**Given information**
(* ===== verification/EasyShell.v ===== *)
(** The shell in C++, [mit6.828/homework/shell/{parse,command,easysh}.cc].  A command is a
    value: the pointers to it are shared by nothing else, and [set_args], the only change,
    goes down the redirections to the one command with arguments.  The calls of a process
    and the C library are those of [Shell]; [malloc] and [new] succeed, and what is printed
    is left out. *)
From Stdlib Require Import ZArith Lia.
From S2P Require Import Prelude Shell.
Open Scope Z_scope.

(** ** Commands *)

Inductive Command : Type :=
  | Coloncommand (first second : Command)
  | Pipecommand (first second : Command)
  | Execommand (args : list (list Z))
  | Redircommand (type : Z) (cmd : Command) (file : list Z) (mode fd : Z).

Definition new_Redircommand (c : Command) (f : list Z) (t : Z) : Command :=
  Redircommand t c f (if t =? 60 then O_RDONLY else Z.lor (Z.lor O_WRONLY O_CREAT) O_TRUNC) (if t =? 60 then 0 else 1).

Fixpoint set_args (c : Command) (paras : list (list Z)) : Command :=
  match c with
  | Coloncommand _ _ | Pipecommand _ _ => c
  | Execommand _ => Execommand paras
  | Redircommand type cmd file mode fd => Redircommand type (set_args cmd paras) file mode fd
  end.

(** ** Scanning *)

(** [whitespace.find(c) != string::npos], and the symbols *)
Definition whitespace (c : Z) : bool := bool_decide (c ∈ [32; 13; 10; 9; 11]).
Definition symbols (c : Z) : bool := bool_decide (c ∈ [60; 62; 124; 59]).

(** [while (s < es && whitespace.find( *s) != string::npos) s++;] *)
Fixpoint skip_spaces (s : list Z) : list Z :=
  match s with
  | c :: s' => if whitespace c then skip_spaces s' else s
  | [] => []
  end.

Fixpoint scan_name (s : list Z) : list Z * list Z :=
  match s with
  | c :: s' => if negb (whitespace c) && negb (symbols c) then let '(w, rest) := scan_name s' in (c :: w, rest) else ([], s)
  | [] => ([], [])
  end.

(** The token, the text from [q] to [eq], and what is left; the text ends with its NUL. *)
Definition get_token (s : list Z) : Z * list Z * list Z :=
  let s := skip_spaces s in
  let '(ret, text, s) :=
    match s with
    | [] => (0, [], [])
    | c :: s' => if symbols c then (c, [c], s') else let '(w, rest) := scan_name s in (97, w, rest)
    end in
  (ret, text, skip_spaces s).

Definition peek_token (s : list Z) (tokens : list Z) : bool * list Z :=
  let s := skip_spaces s in
  (match s with c :: _ => bool_decide (c ∈ tokens) | [] => false end, s).

(** ** Parsing; [exit(EXIT_FAILURE)] in a parser ends the child that parses *)

Fixpoint parse_redir (fuel : nat) (cmd : Command) (s : list Z) : res (Command * list Z) :=
  match fuel with
  | O => Err OutOfFuel
  | S fuel' =>
      let '(found, s) := peek_token s [60; 62] in
      if found : bool then
        let '(token, _, s) := get_token s in
        let '(token2, file, s) := get_token s in
        if negb (token2 =? 97) then Err (Exit 1)
        else parse_redir fuel' (if token =? 60 then new_Redircommand cmd file 60 else new_Redircommand cmd file 62) s
      else Ok (cmd, s)
  end.

(** The loop of [parse_exec]: the redirections around the command, and the arguments. *)
Fixpoint parse_exec_loop (fuel : nat) (redir : Command) (args : list (list Z)) (s : list Z) : res (Command * list (list Z) * list Z) :=
  match fuel with
  | O => Err OutOfFuel
  | S fuel' =>
      let '(found, s) := peek_token s [59; 124] in
      if found : bool then Ok (redir, args, s)
      else
        let '(status, arg, s) := get_token s in
        if status =? 0 then Ok (redir, args, s)
        else if negb (status =? 97) then Err (Exit 1)
        else
          let args := args ++ [arg] in
          let? (redir, s) := parse_redir fuel redir s in
          parse_exec_loop fuel' redir args s
  end.

Definition parse_exec (fuel : nat) (s : list Z) : res (Command * list Z) :=
  let cmd := Execommand [] in
  let? (redir, s) := parse_redir fuel cmd s in
  let? (redir, args, s) := parse_exec_loop fuel redir [] s in
  Ok (set_args redir args, s).

Fixpoint parse_pipe (fuel : nat) (s : list Z) : res (Command * list Z) :=
  match fuel with
  | O => Err OutOfFuel
  | S fuel' =>
      let? (cmd, s) := parse_exec fuel s in
      let '(found, s) := peek_token s [124] in
      if found : bool then
        let '(_, _, s) := get_token s in
        let? (second, s) := parse_pipe fuel' s in
        Ok (Pipecommand cmd second, s)
      else Ok (cmd, s)
  end.

Fixpoint parse_colon (fuel : nat) (s : list Z) : res (Command * list Z) :=
  match fuel with
  | O => Err OutOfFuel
  | S fuel' =>
      let? (cmd, s) := parse_pipe fuel s in
      let '(found, s) := peek_token s [59] in
      if found : bool then
        let '(_, _, s) := get_token s in
        let? (second, s) := parse_colon fuel' s in
        Ok (Coloncommand cmd second, s)
      else Ok (cmd, s)
  end.

Definition parse_command (fuel : nat) (buf : list Z) : res Command :=
  let? (cmd, s) := parse_colon fuel buf in
  let '(_, s) := peek_token s [] in
  match s with [] => Ok cmd | _ => Err (Exit 1) end.

(** ** Running *)

Section run.
(** [PATH], and the entries of the directories that can be opened. *)
Context (PATH : list Z) (entries : list Z -> option (list (list Z))).

Fixpoint find_in_dirs (path_dirs : list (list Z)) (command : list Z) : list Z :=
  match path_dirs with
  | [] => []
  | path_dir :: path_dirs' =>
      match entries path_dir with
      | Some names => if bool_decide (command ∈ names) then path_dir ++ [47] ++ command else find_in_dirs path_dirs' command
      | None => find_in_dirs path_dirs' command
      end
  end.
(** The empty string if there is none. *)
Definition find_command (command : list Z) : list Z := find_in_dirs (strtok_all 58 PATH []) command.

(** [run_command] never returns. *)
Fixpoint run_command (c : Command) : proc :=
  match c with
  | Coloncommand first second =>
      PFork (fun pid => if pid =? 0 then run_command first else PWait (run_command second))
  | Pipecommand first second =>
      PPipe (fun status p0 p1 =>
        if negb (status =? 0) then PExit 1
        else PFork (fun pid =>
          if pid =? 0 then
            PDup2 p1 1 (fun r => if r =? -1 then PExit 1 else PClose p1 (run_command first))
          else PFork (fun pid =>
            if pid =? 0 then
              PClose p1 (PDup2 p0 0 (fun r => if r =? -1 then PExit 1 else PClose p0 (run_command second)))
            else PClose p1 (PClose p0 (PWait (PWait (PExit 0)))))))
  | Execommand args =>
      match args with
      | [] => PExit 1
      | arg0 :: _ =>
          match find_command arg0 with
          | [] => PExit 0
          | cmdpath => PExecv cmdpath args (strtok_left 58 PATH false) (PExit 0)
          end
      end
  | Redircommand type cmd file mode fd =>
      POpen file mode (fun openfd =>
        if openfd =? -1 then PExit 1 else PDup2 openfd fd (fun _ => PClose openfd (run_command cmd)))
  end.
End run.

(** ** The main loop *)

(** The string at the front of a buffer that holds a NUL. *)
Fixpoint c_str (buf : list Z) : list Z :=
  match buf with c :: buf' => if c =? 0 then [] else c :: c_str buf' | [] => [] end.

(** The buffer of [size] octets: what [fgets] read, and zeros. *)
Definition read_command (size : Z) (input : list Z) : option (list Z * list Z) :=
  let '(chunk, rest) := fgets (Z.to_nat (size - 1)) input in
  let buf := chunk ++ replicate (Z.to_nat size - length chunk) 0 in
  if nth 0 buf 0 =? 0 then None else Some (buf, rest).

(** What the shell does itself: the directory is [None] for an unset [HOME]. *)
Inductive shell_action : Type := ChangeDir (path : option (list Z)) | PrintDir | RunChild (buf : list Z).

Section main.
Context (HOME : option (list Z)).

Definition handle_cd (path : list Z) : shell_action :=
  ChangeDir (match path with [] => HOME | c :: _ => if c =? 126 then HOME else Some path end).

(** [strncmp(buf, word, n) == 0] for a [word] of [n] characters *)
Definition begins (word buf : list Z) : bool := bool_decide (take (length word) buf = word).

(** [None] to leave the loop. *)
Definition handle_line (buf : list Z) : option shell_action :=
  if begins [101; 120; 105; 116] buf then None
  else if begins [99; 100] buf then
    let buf := <[(length (c_str buf) - 1)%nat := 0]> buf in
    Some (handle_cd (c_str (drop 3 buf)))
  else if begins [112; 119; 100] buf then Some PrintDir
  else Some (RunChild (c_str buf)).

Fixpoint easysh_main (fuel : nat) (input : list Z) : option (list shell_action) :=
  match fuel with
  | O => None
  | S fuel' =>
      match read_command 256 input with
      | None => Some []
      | Some (buf, rest) =>
          match handle_line buf with
          | None => Some []
          | Some action => option_map (cons action) (easysh_main fuel' rest)
          end
      end
  end.
End main.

**Task requirements**
Would you quote everything above from the line containing "(** The string" down to the line containing "if nth 0 buf"? Include both of those lines and nothing else.

**Solution to this task**
(** The string at the front of a buffer that holds a NUL. *)
Fixpoint c_str (buf : list Z) : list Z :=
  match buf with c :: buf' => if c =? 0 then [] else c :: c_str buf' | [] => [] end.

(** The buffer of [size] octets: what [fgets] read, and zeros. *)
Definition read_command (size : Z) (input : list Z) : option (list Z * list Z) :=
  let '(chunk, rest) := fgets (Z.to_nat (size - 1)) input in
  let buf := chunk ++ replicate (Z.to_nat size - length chunk) 0 in
  if nth 0 buf 0 =? 0 then None else Some (buf, rest).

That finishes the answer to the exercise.